Esse ATP é proveniente, principalmente, da oxidação de ácidos graxos. As condições fisiológicas que necessitam a síntese de glicose, geralmente são as mesmas que apresentam disponibilidade de ácidos graxos no sangue. Nessas ocasiões, os ácidos graxos são oxidados na mitocôndria a corpos cetônicos com a conseqüente produção de ATP. Precursores para a gliconeogênese
Glicogenólise É a degradação do glicogênio consistindo na clivagem seqüencial de resíduos de glicose, a partir das extremidades não−redutoras das ramificações do glicogênio.

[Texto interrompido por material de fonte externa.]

(* ===== verification/DocumentsTests.v ===== *)
(** * The tests of [documents.rs] against the reference engine

    The [#[cfg(test)]] module of [documents.rs] holds five tests, each an
    [async fn] returning [Result<(), Error>] run by [#[meilisearch_test]]
    with a client on the local engine (and, for four of them, a fresh
    index).  They fill the index with four [MyObject] documents
    ([setup_test_index]), read pages of documents through
    [DocumentsQuery], delete by filter through [DocumentDeletionQuery],
    check the settings the [IndexConfig] derive generates for two
    structs, and create and delete an index with the derived
    [generate_index].  Here the bodies are written in the test monad of
    [Prelude.v] ([?] hands an [Err] back as the test's result, [unwrap]
    and [assert_eq!] panic), over any network; the theorem at the end
    shows that each returns [Ok(())] against the engine of [Engine.v]. *)

From stdpp Require Import base list strings gmap pretty.
From Stdlib Require Import ZArith.
From S2P Require Import Prelude Serde Errors Method Request Transports Client Tasks Settings IndexConfig Documents Engine.

Open Scope string_scope.

(** ** The index methods the tests call ([indexes.rs], from the spec) *)

Section IndexCalls.
  Context {W : Type} `{DE : Deserialize MeilisearchError} `{JC : JsonCodec}.
  Variable network : WireRequest -> io W Error RawResponse.
  Variable VERSION : option string.
  Variable arch : TargetArch.

  (** [Index::add_or_replace(documents, primary_key)]: [POST] of the
      documents to [{host}/indexes/{uid}/documents], with
      [?primaryKey=<pk>] when one is given, [202]. *)
Definition add_or_replace {T} `{ToJson T} (idx : Index) (documents : list T)
      (primary_key : option string) : io W Error TaskInfo :=
    let url := match primary_key with
               | Some pk => documents_url idx ("?primaryKey=" +:+ pk)
               | None => documents_url idx ""
               end in
    meili_request network VERSION arch url (get_api_key (index_client idx))
      (Post tt (JArray (map to_json documents))) 202.

  (** [Index::add_documents]: [self.add_or_replace(documents, primary_key)]. *)
Definition add_documents {T} `{ToJson T} (idx : Index) (documents : list T)
      (primary_key : option string) : io W Error TaskInfo :=
    add_or_replace idx documents primary_key.

  (** [Index::get_document(document_id)]: [GET {host}/indexes/{uid}/documents/{id}], [200]. *)
Definition get_document {T} `{FromJson T} (idx : Index) (document_id : string) : io W Error T :=
    meili_request network VERSION arch (B0:=unit) (documents_url idx ("/" +:+ document_id))
      (get_api_key (index_client idx)) (Get tt) 200.

  (** [Index::delete]: [DELETE {host}/indexes/{uid}], [202]. *)
Definition delete_index (idx : Index) : io W Error TaskInfo :=
    meili_request network VERSION arch (B0:=unit) (host (index_client idx) +:+ "/indexes/" +:+ uid idx)
      (get_api_key (index_client idx)) (Delete tt) 202.
End IndexCalls.

(** ** The test data *)

(** [#[derive(Debug, Serialize, Deserialize, PartialEq)] struct MyObject
    { id: Option<usize>, kind: String }]: a missing [id] reads as [None]. *)
Record MyObject := { my_id : option nat; my_kind : string }.

#[export] Instance MyObject_eq_dec : EqDecision MyObject.
Proof. solve_decision. Defined.

#[export] Instance my_object_to_json : ToJson MyObject :=
  fun o => JObject [("id", to_json (my_id o)); ("kind", JString (my_kind o))].

#[export] Instance my_object_from_json : FromJson MyObject :=
  fun j => match j with
           | JObject kvs =>
               let? id := opt_field kvs "id" in
               let? kind := req_field kvs "kind" in
               Ok {| my_id := id; my_kind := kind |}
           | _ => Err (json_error "invalid type: expected struct MyObject")
           end.

Definition my_objects : list MyObject :=
  [{| my_id := Some 0; my_kind := "text" |}; {| my_id := Some 1; my_kind := "text" |};
   {| my_id := Some 2; my_kind := "title" |}; {| my_id := Some 3; my_kind := "title" |}].

(** [ErrorCode::DocumentNotFound], by its serde name. *)
Definition DOCUMENT_NOT_FOUND : string := "document_not_found".

(** ** The test bodies *)

Section Tests.
  Context {W : Type} `{CK : Clock W} `{DE : Deserialize MeilisearchError} `{JC : JsonCodec}
    `{YE : YaupEncoder}.
  Variable network : WireRequest -> io W Error RawResponse.
  Variable VERSION : option string.
  Variable arch : TargetArch.
  (** The fuel of each poller call. *)
  Variable fuel : nat.
  (** The two impls [#[derive(IndexConfig)]] emits for [MovieClips] and
      [VideoClips]. *)
  Variables movie_clips video_clips : IndexConfigImpl.

Definition setup_test_index (client : Client) (index : Index) : tio W (result unit Error) :=
    let?! t0 := lift_io (add_documents network VERSION arch index my_objects None) in
    let?! _ := lift_fuel (wait_for_task network VERSION arch client fuel t0 None None) in
    tio_ret (Ok tt).

Definition test_get_documents_with_execute (client : Client) (index : Index)
    : tio W (result unit Error) :=
    let?! _ := setup_test_index client index in
    let! documents := unwrap_io (documents_query_execute network VERSION arch (T:=MyObject)
        (documents_query_with_fields
           (documents_query_with_offset (documents_query_with_limit (documents_query_new index) 1) 1)
           ["kind"])) in
    assert_eq (dr_limit documents) 1%Z;;!
    assert_eq (dr_offset documents) 1%Z;;!
    assert_eq (length (results documents)) 1;;!
    tio_ret (Ok tt).

Definition test_delete_documents_with (client : Client) (index : Index) : tio W (result unit Error) :=
    let?! _ := setup_test_index client index in
    let! t := unwrap_io (set_filterable_attributes network VERSION arch index ["id"]) in
    let! _ := unwrap_fuel (wait_for_task network VERSION arch client fuel t None None) in
    let query := document_deletion_query_with_filter (document_deletion_query_new index) "id = 1" in
    let! t := unwrap_io (delete_documents_with network VERSION arch index query) in
    let! _ := unwrap_fuel (wait_for_task network VERSION arch client fuel t None None) in
    let! document_result := lift_io (get_document network VERSION arch (T:=MyObject) index "1") in
    match document_result with
    | Ok _ => panic "The test was expecting no documents to be returned but got one."
    | Err (Meilisearch err) => assert_eq (error_code err) DOCUMENT_NOT_FOUND;;! tio_ret (Ok tt)
    | Err _ => panic "The error was expected to be a Meilisearch error, but it was not."
    end.

Definition test_get_documents_with_only_one_param (client : Client) (index : Index)
    : tio W (result unit Error) :=
    let?! _ := setup_test_index client index in
    let! documents := unwrap_io (documents_query_execute network VERSION arch (T:=MyObject)
        (documents_query_with_limit (documents_query_new index) 1)) in
    assert_eq (dr_limit documents) 1%Z;;!
    assert_eq (dr_offset documents) 0%Z;;!
    assert_eq (length (results documents)) 1;;!
    tio_ret (Ok tt).

Definition test_settings_generated_by_macro (client : Client) (index : Index)
    : tio W (result unit Error) :=
    let?! _ := setup_test_index client index in
    let movie_settings := generate_settings movie_clips in
    let video_settings := generate_settings video_clips in
    let! l := unwrap_option (searchable_attributes movie_settings) in assert_eq l ["title"];;!
    let! l := unwrap_option (searchable_attributes video_settings) in assert_true (bool_decide (l = []));;!
    let! l := unwrap_option (displayed_attributes movie_settings) in
    assert_eq l ["title"; "description"; "release_date"; "genres"];;!
    let! l := unwrap_option (displayed_attributes video_settings) in assert_true (bool_decide (l = []));;!
    let! l := unwrap_option (filterable_attributes movie_settings) in
    assert_eq l ["release_date"; "genres"];;!
    let! l := unwrap_option (filterable_attributes video_settings) in assert_true (bool_decide (l = []));;!
    let! l := unwrap_option (sortable_attributes movie_settings) in assert_eq l ["release_date"];;!
    let! l := unwrap_option (sortable_attributes video_settings) in assert_true (bool_decide (l = []));;!
    tio_ret (Ok tt).

Definition test_generate_index (client : Client) : tio W (result unit Error) :=
    let! r := generate_index network VERSION arch movie_clips client fuel in
    let! index := unwrap r in
    assert_eq (uid index) "movie_clips";;!
    let?! t := lift_io (delete_index network VERSION arch index) in
    let?! _ := lift_fuel (wait_for_task network VERSION arch client fuel t None None) in
    tio_ret (Ok tt).
End Tests.

(** ** The tests pass *)

Definition video_clips_impl : IndexConfigImpl :=
  {| INDEX_STR := "video_clips";
     settings_calls := [SetDisplayedAttributes []; SetSortableAttributes [];
                        SetFilterableAttributes []; SetSearchableAttributes []];
     primary_key_token := None |}.

Lemma generate_index_step {W} `{Clock W} `{Deserialize MeilisearchError} `{JsonCodec}
    network VERSION arch impl c fuel (w : W) ti w1 t w2 :
  create_index network VERSION arch c (INDEX_STR impl) (primary_key_token impl) w = (Ok ti, w1) ->
  wait_for_task network VERSION arch c fuel ti None None w1 = Some (Ok t, w2) ->
  generate_index network VERSION arch impl c fuel w = Some (Returned (try_make_index c t), w2).
Proof. intros Hc Hw. unfold generate_index. by rewrite Hc, Hw. Qed.

(** One step of a test body returning [Result]. *)
Ltac unfold_calls :=
  try unfold documents_query_execute, get_documents_with, document_deletion_query_execute,
    delete_documents_with, get_document, add_documents, add_or_replace, delete_index, set_filterable_attributes.

Ltac doc_step :=
  unfold_calls; cbv beta iota zeta;
  lazymatch goal with
  | |- tio_bind (unwrap_io _) _ _ = _ => erewrite tio_step_io; [|engine_call_closed]
  | |- tio_bind (unwrap_fuel _) _ _ = _ => erewrite tio_step_fuel; [|engine_wait_closed]
  | |- tio_try (lift_io _) _ _ = _ => erewrite tio_try_io; [|engine_call_closed]
  | |- tio_try (lift_fuel _) _ _ = _ => erewrite tio_try_fuel; [|engine_wait_closed]
  | |- tio_bind (lift_io _) _ _ = _ => erewrite tio_step_lift_io; [|engine_call_closed]
  | |- tio_try (setup_test_index _ _ _ _ _ _) _ _ = _ =>
      erewrite tio_try_ok; [|unfold setup_test_index; repeat doc_step; reflexivity]
  | |- tio_bind (generate_index _ _ _ _ _ _) _ _ = _ =>
      erewrite tio_bind_returned;
        [|eapply generate_index_step; [unfold create_index; engine_call_closed | engine_wait_closed]]
  | |- tio_bind _ _ _ = _ => erewrite tio_bind_returned; [|reflexivity]
  end.

Ltac run_doc_test := eexists; repeat doc_step; reflexivity.


(** C21: the tests of [documents.rs] pass.  Against the reference engine
    of [Engine.v] on the client's host, each of the five test bodies
    returns [Ok(())] without panicking, for every JSON text layer that
    reads back what it writes, both build targets, poller fuel of at
    least one fetch, serde's [MeilisearchError] and a yaup that writes
    flat objects as [k=v&...]: the four tests with an index start from a
    fresh index named after the test (as [#[meilisearch_test]] names
    it), [test_generate_index] from an engine without indexes; [mc] and
    [vc] are the impls the derive emits for [MovieClips] and
    [VideoClips] with snake-case index names.  The page read with
    [limit = 1] and [offset = 1] reports that limit and offset and holds
    one document; [set_filterable_attributes] is sent with the API's
    verb ([PUT]; the engine answers 405 to another), and deleting by the
    filter [id = 1] after it removes that document, which then reads as
    [document_not_found]; the derived [generate_index] creates
    [movie_clips]. *)
Theorem documents_tests_pass `{JC : JsonCodec} `{LAWS : !JsonCodecLaws} VERSION arch
    (client : Client) (fuel : nat) (mc vc : IndexConfigImpl) :
  get_index_config_implementation snake_case "MovieClips" movie_clips_fields = Ok mc ->
  get_index_config_implementation snake_case "VideoClips" video_clips_fields = Ok vc ->
  let net := engine_service (host client) in
  test_passes_ok (test_get_documents_with_execute (DE:=deserialize_of_json) (YE:=demo_yaup)
      net VERSION arch (S fuel) client (client_index client "test_get_documents_with_execute"))
    (fresh_engine "test_get_documents_with_execute")
  /\ test_passes_ok (test_delete_documents_with (DE:=deserialize_of_json)
      net VERSION arch (S fuel) client (client_index client "test_delete_documents_with"))
    (fresh_engine "test_delete_documents_with")
  /\ test_passes_ok (test_get_documents_with_only_one_param (DE:=deserialize_of_json) (YE:=demo_yaup)
      net VERSION arch (S fuel) client (client_index client "test_get_documents_with_only_one_param"))
    (fresh_engine "test_get_documents_with_only_one_param")
  /\ test_passes_ok (test_settings_generated_by_macro (DE:=deserialize_of_json)
      net VERSION arch (S fuel) mc vc client (client_index client "test_settings_generated_by_macro"))
    (fresh_engine "test_settings_generated_by_macro")
  /\ test_passes_ok (test_generate_index (DE:=deserialize_of_json) net VERSION arch (S fuel) mc client)
    empty_engine.
Proof.
  intros Hm Hv.
  assert (Hm' : get_index_config_implementation snake_case "MovieClips" movie_clips_fields
                = Ok movie_clips_impl) by reflexivity.
  assert (Hv' : get_index_config_implementation snake_case "VideoClips" video_clips_fields
                = Ok video_clips_impl) by reflexivity.
  rewrite Hm' in Hm. rewrite Hv' in Hv. injection Hm as <-. injection Hv as <-.
  unfold test_get_documents_with_execute, test_delete_documents_with,
    test_get_documents_with_only_one_param, test_settings_generated_by_macro, test_generate_index.
  split_and!; run_doc_test.
Qed.

(** ** Witness *)

Definition docs_client : Client := {| host := "http://localhost:7700"; api_key := Some "masterKey" |}.

Lemma documents_tests_pass_witness :
  @JsonCodecLaws tree_codec
  /\ get_index_config_implementation snake_case "MovieClips" movie_clips_fields = Ok movie_clips_impl
  /\ get_index_config_implementation snake_case "VideoClips" video_clips_fields = Ok video_clips_impl
  /\ test_passes_ok (test_delete_documents_with (JC:=tree_codec) (DE:=@deserialize_of_json tree_codec _ _)
        (engine_service (JC:=tree_codec) "http://localhost:7700") None NotWasm32 1 docs_client
        (client_index docs_client "test_delete_documents_with"))
      (fresh_engine "test_delete_documents_with").
Proof.
  split; [exact tree_codec_laws|]. split; [reflexivity|]. split; [reflexivity|].
  exact (proj1 (proj2 (documents_tests_pass (JC:=tree_codec) (LAWS:=tree_codec_laws) None NotWasm32
           docs_client 0 movie_clips_impl video_clips_impl eq_refl eq_refl))).
Defined.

O rompimento das ligações ocorre por fosforólise com formação de α−D−glicose−1−fosfato sob a ação da enzima glicogênio−fosforilase e o ataque do fosfato inorgânico. A glicogênio-fosforilase remove unidades sucessivas de glicose ao longo da cadeia até restarem apenas 4 resíduos em um ponto da ramificação. A continuação da degradação ocorre depois da transferência de uma unidade de 3 resíduos de glicose da ramificação sob a ação da enzima de desramificação do glicogênio, para a extremidade não-redutora de outra ramificação, ou seja, acontece o rompimento de uma ligação α(1→4) com a formação de uma nova ligação α(1→4). Em sua nova posição, os resíduos de glicose são liberados pela ação da glicogênio-fosforilase. A remoção do resíduo glicosil restante ligado à cadeia principal por α(1→6) é realizada por hidrólise pela mesma enzima de desramificação com a formação de glicose e licogênio não-ramificado. Desse modo, é explicado o aparecimento de pequenas quantidades de glicose livre (8−10%) em vez de glicose−1−fosfato na degradação do glicogênio. O produto final das reações de degradação do glicogênio é a glicose−1−fosfato que é convertida em glicose−6−fosfato pela fosfoglicomutase.